-- WORK INSTRUCTION --
In the listing below, the answer starts at the line that has "destruct (Z.odd (ones" and stops after the line that has "aspect event and"; please repeat that part exactly and nothing more.

***** TASK MATERIAL *****

(* ===== verification/Wss.v ===== *)
(** Wide screen signalling: the decoders of [src/src/wss.c] and the part of the
    decoder's state they use. *)
From S2P Require Import Prelude.

Inductive vbi_subt := VBI_SUBT_NONE | VBI_SUBT_ACTIVE | VBI_SUBT_MATTE | VBI_SUBT_UNKNOWN.

(** [vbi_aspect_ratio]; the floating point [ratio] only takes the values 1.0 and
    3.0 / 4.0 here, and 0.0 in a cleared structure: it is given in quarters. *)
Record vbi_aspect_ratio := Aspect {
  first_line : Z; last_line : Z; ratio : Z; film_mode : bool; open_subtitles : vbi_subt
}.
#[export] Instance vbi_subt_eq_dec : EqDecision vbi_subt.
Proof. solve_decision. Defined.
#[export] Instance vbi_aspect_ratio_eq_dec : EqDecision vbi_aspect_ratio.
Proof. solve_decision. Defined.

(** The events sent: with the aspect ratio, or with the program information. *)
Inductive vbi_event :=
| VBI_EVENT_ASPECT (aspect : vbi_aspect_ratio)
| VBI_EVENT_PROG_INFO (aspect : vbi_aspect_ratio).

(** The fields of [vbi_decoder]: [prog_info[0].aspect], [aspect_source] and the
    state of the 625 line decoder.  Times are numbers in some unit. *)
Record wss_state := WssState {
  prog_aspect : vbi_aspect_ratio;
  aspect_source : Z;
  wss_last : Z * Z;
  wss_rep_ct : Z;
  wss_time : Z
}.

(** The part shared by both decoders: report a change. *)
Definition report_aspect (source : Z) (r : vbi_aspect_ratio) (vbi : wss_state)
    : wss_state * list vbi_event :=
  if decide (r = prog_aspect vbi) then (vbi, [])
  else
    (WssState r source (wss_last vbi) (wss_rep_ct vbi) (wss_time vbi),
     [VBI_EVENT_ASPECT r; VBI_EVENT_PROG_INFO r]).

(** The lines and the ratio of [buf[0] & 7]. *)
Definition wss_format (code : Z) : Z * Z * Z :=
  if (code =? 0) || (code =? 6) then (23, 310, 4)
  else if code =? 1 then (41, 292, 4)
  else if code =? 2 then (23, 274, 4)
  else if (code =? 3) || (code =? 5) then (59, 273, 4)
  else if code =? 4 then (23, 237, 4)
  else (23, 310, 3).

Definition wss_subtitles (code : Z) : vbi_subt :=
  if code =? 0 then VBI_SUBT_NONE else if code =? 1 then VBI_SUBT_ACTIVE
  else if code =? 2 then VBI_SUBT_MATTE else VBI_SUBT_UNKNOWN.

Definition vbi_decode_wss_625 (buf : Z * Z) (time : Z) (vbi : wss_state)
    : wss_state * list vbi_event :=
  if time <? wss_time vbi then (vbi, [])
  else
    let vbi := WssState (prog_aspect vbi) (aspect_source vbi) (wss_last vbi) (wss_rep_ct vbi) time in
    if negb (buf.1 =? (wss_last vbi).1) || negb (buf.2 =? (wss_last vbi).2) then
      (WssState (prog_aspect vbi) (aspect_source vbi) buf 0 time, [])
    else
      let vbi := WssState (prog_aspect vbi) (aspect_source vbi) (wss_last vbi)
                   (wss_rep_ct vbi + 1) time in
      if wss_rep_ct vbi <? 3 then (vbi, [])
      else
        let parity := buf.1 .& 15 in
        let parity := parity .^ (parity ≫ 2) in
        let parity := parity .^ (parity ≫ 1) in
        if parity .& 1 =? 0 then (vbi, [])
        else
          let '(first, last, ratio) := wss_format (buf.1 .& 7) in
          report_aspect 1 (Aspect first last ratio (negb (buf.1 .& 0x10 =? 0))
            (wss_subtitles ((buf.2 ≫ 1) .& 3))) vbi.

Definition vbi_decode_wss_cpr1204 (buf : Z * Z * Z) (vbi : wss_state)
    : wss_state * list vbi_event :=
  let b0 := buf.1.1 .& 0x80 in
  let b1 := buf.1.1 .& 0x40 in
  let '(first, last) := if negb (b1 =? 0) then (72, 212) else (22, 262) in
  report_aspect 2 (Aspect first last (if negb (b0 =? 0) then 3 else 4) false VBI_SUBT_UNKNOWN) vbi.

(** ** Four equal transmissions *)

(** Decoding of a sequence of words with their times. *)
Fixpoint wss_run (l : list (Z * Z * Z)) (vbi : wss_state) : wss_state * list vbi_event :=
  match l with
  | [] => (vbi, [])
  | (buf, time) :: l =>
      let '(vbi, e1) := vbi_decode_wss_625 buf time vbi in
      let '(vbi, e2) := wss_run l vbi in
      (vbi, e1 ++ e2)
  end.

(** The aspect ratio a word stands for, [None] when the parity bit of its first
    group is wrong. *)
Definition wss_aspect (buf : Z * Z) : option vbi_aspect_ratio :=
  if Z.odd (ones 4 buf.1) then
    let '(first, last, ratio) := wss_format (buf.1 mod 8) in
    Some (Aspect first last ratio (Z.testbit buf.1 4) (wss_subtitles (buf.2 / 2 mod 4)))
  else None.

Lemma wss_parity b :
  ((b .& 15) .^ ((b .& 15) ≫ 2) .^ (((b .& 15) .^ ((b .& 15) ≫ 2)) ≫ 1)) .& 1 =? 0
  = negb (Z.odd (ones 4 b)).
Proof.
  rewrite (land_ones_mod b 4 15) by done. rewrite <-(ones_mod 4 b).
  change (2 ^ Z.of_nat 4) with 16. change (2 ^ 4) with 16.
  generalize (b mod 16), (Z.mod_pos_bound b 16 eq_refl). intros c Hc.
  apply eqb_prop. revert c Hc. apply (forallb_seqZ 16 (λ c, eqb (((c .^ (c ≫ 2)) .^
    ((c .^ (c ≫ 2)) ≫ 1)) .& 1 =? 0) (negb (Z.odd (ones 4 c))))). vm_compute. reflexivity.
Qed.

(** The fields of the state a word cannot reset. *)
Definition wss_seen (buf : Z * Z) (ct time : Z) (vbi : wss_state) : wss_state :=
  WssState (prog_aspect vbi) (aspect_source vbi) buf ct time.

Lemma wss_repeat buf time vbi :
  wss_time vbi ≤ time → wss_last vbi = buf → 
  vbi_decode_wss_625 buf time vbi
  = match (if wss_rep_ct vbi + 1 <? 3 then None else wss_aspect buf) with
    | None => (wss_seen buf (wss_rep_ct vbi + 1) time vbi, [])
    | Some r => report_aspect 1 r (wss_seen buf (wss_rep_ct vbi + 1) time vbi)
    end.
Proof.
  intros Ht Hl. unfold vbi_decode_wss_625. rewrite (proj2 (Z.ltb_ge _ _)) by done.
  cbn [wss_last wss_rep_ct prog_aspect aspect_source wss_time]. rewrite Hl, !Z.eqb_refl.
  cbn [negb orb]. destruct (_ <? 3); [done|]. cbv zeta. rewrite wss_parity. unfold wss_aspect.
  destruct (Z.odd (ones 4 buf.1)); cbn [negb]; [|done].
  rewrite (land_ones_mod buf.1 3 7), (land_ones_mod _ 2 3), Z.shiftr_div_pow2 by done.
  change 0x10 with (2 ^ 4). rewrite land_pow2_eqb, negb_involutive by done.
  change (2 ^ 3) with 8. change (2 ^ 1) with 2. change (2 ^ 2) with 4.
  by destruct (wss_format _) as [[f l] r].
Qed.

Lemma wss_new buf time vbi :
  wss_time vbi ≤ time → wss_last vbi ≠ buf →
  vbi_decode_wss_625 buf time vbi = (wss_seen buf 0 time vbi, []).
Proof.
  intros Ht Hl. unfold vbi_decode_wss_625. rewrite (proj2 (Z.ltb_ge _ _)) by done.
  cbn [wss_last]. destruct buf as [b0 b1], (wss_last vbi) as [l0 l1]. cbn [fst snd].
  destruct (Z.eqb_spec b0 l0), (Z.eqb_spec b1 l1); cbn [negb orb]; try done. congruence.
Qed.

(** C35: a new word of wide screen signalling takes effect with its fourth
    reception in a row, not earlier: then, if the parity of its first group is
    right, the programme's aspect ratio becomes the one the word encodes, and an
    aspect event and a programme information event are sent if and only if that
    is a change; words that are out of date are ignored. *)
Theorem wss_625_correct (buf : Z * Z) (t0 t1 t2 t3 t4 : Z) (vbi : wss_state) :
  wss_last vbi ≠ buf → wss_time vbi ≤ t1 ≤ t2 → t2 ≤ t3 ≤ t4 → t0 < t3 →
  let '(vbi3, e3) := wss_run [(buf, t1); (buf, t2); (buf, t3)] vbi in
  let '(vbi4, e4) := vbi_decode_wss_625 buf t4 vbi3 in
  e3 = [] ∧ prog_aspect vbi3 = prog_aspect vbi ∧
  (∀ other, vbi_decode_wss_625 other t0 vbi3 = (vbi3, [])) ∧
  match wss_aspect buf with
  | None => prog_aspect vbi4 = prog_aspect vbi ∧ e4 = []
  | Some r => prog_aspect vbi4 = r ∧
              (r = prog_aspect vbi → e4 = []) ∧
              (r ≠ prog_aspect vbi → aspect_source vbi4 = 1 ∧
                                     e4 = [VBI_EVENT_ASPECT r; VBI_EVENT_PROG_INFO r])
  end.
Proof.
  intros Hnew [H1 H2] [H3 H4] H0. cbn [wss_run]. rewrite wss_new by done.
  rewrite wss_repeat by done. cbn [wss_rep_ct wss_seen].
  change (0 + 1 <? 3) with true. cbn match. rewrite wss_repeat by done.
  cbn [wss_rep_ct wss_seen]. change (0 + 1 + 1 <? 3) with true. cbn match.
  rewrite wss_repeat by done. cbn [wss_rep_ct wss_seen]. change (0 + 1 + 1 + 1 <? 3) with false.
  cbn match. destruct (wss_aspect buf) as [r|] eqn:E.
  - unfold report_aspect. cbn [prog_aspect wss_seen]. case_decide as Hr.
    + cbn [prog_aspect wss_seen]. split_and!; try done.
      intros other. unfold vbi_decode_wss_625. by rewrite (proj2 (Z.ltb_lt _ _)) by done.
    + cbn [prog_aspect aspect_source wss_seen]. split_and!; try done.
      intros other. unfold vbi_decode_wss_625. by rewrite (proj2 (Z.ltb_lt _ _)) by done.
  - split_and!; try done.
    intros other. unfold vbi_decode_wss_625. by rewrite (proj2 (Z.ltb_lt _ _)) by done.
Qed.

Definition wss_initial : wss_state := WssState (Aspect 0 0 0 false VBI_SUBT_NONE) 0 (0, 0) 0 0.

(** 16:9 anamorphic film with subtitles in the active picture. *)
Lemma wss_625_correct_witness :
  let '(vbi3, e3) := wss_run [((0x17, 2), 1); ((0x17, 2), 2); ((0x17, 2), 3)] wss_initial in
  (vbi_decode_wss_625 (0x17, 2) 4 vbi3).2
  = [VBI_EVENT_ASPECT (Aspect 23 310 3 true VBI_SUBT_ACTIVE);
     VBI_EVENT_PROG_INFO (Aspect 23 310 3 true VBI_SUBT_ACTIVE)].
Proof.
  refine (proj2 (proj2 (proj2 (proj2 (proj2 (proj2
    (wss_625_correct (0x17, 2) 0 1 2 3 4 wss_initial _ _ _ _))))) _));
    [discriminate|cbn; lia|lia|lia|discriminate].
Defined.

*****

-- RESULT FOR THIS TASK --
  destruct (Z.odd (ones 4 buf.1)); cbn [negb]; [|done].
  rewrite (land_ones_mod buf.1 3 7), (land_ones_mod _ 2 3), Z.shiftr_div_pow2 by done.
  change 0x10 with (2 ^ 4). rewrite land_pow2_eqb, negb_involutive by done.
  change (2 ^ 3) with 8. change (2 ^ 1) with 2. change (2 ^ 2) with 4.
  by destruct (wss_format _) as [[f l] r].
Qed.

Lemma wss_new buf time vbi :
  wss_time vbi ≤ time → wss_last vbi ≠ buf →
  vbi_decode_wss_625 buf time vbi = (wss_seen buf 0 time vbi, []).
Proof.
  intros Ht Hl. unfold vbi_decode_wss_625. rewrite (proj2 (Z.ltb_ge _ _)) by done.
  cbn [wss_last]. destruct buf as [b0 b1], (wss_last vbi) as [l0 l1]. cbn [fst snd].
  destruct (Z.eqb_spec b0 l0), (Z.eqb_spec b1 l1); cbn [negb orb]; try done. congruence.
Qed.

(** C35: a new word of wide screen signalling takes effect with its fourth
    reception in a row, not earlier: then, if the parity of its first group is
    right, the programme's aspect ratio becomes the one the word encodes, and an
    aspect event and a programme information event are sent if and only if that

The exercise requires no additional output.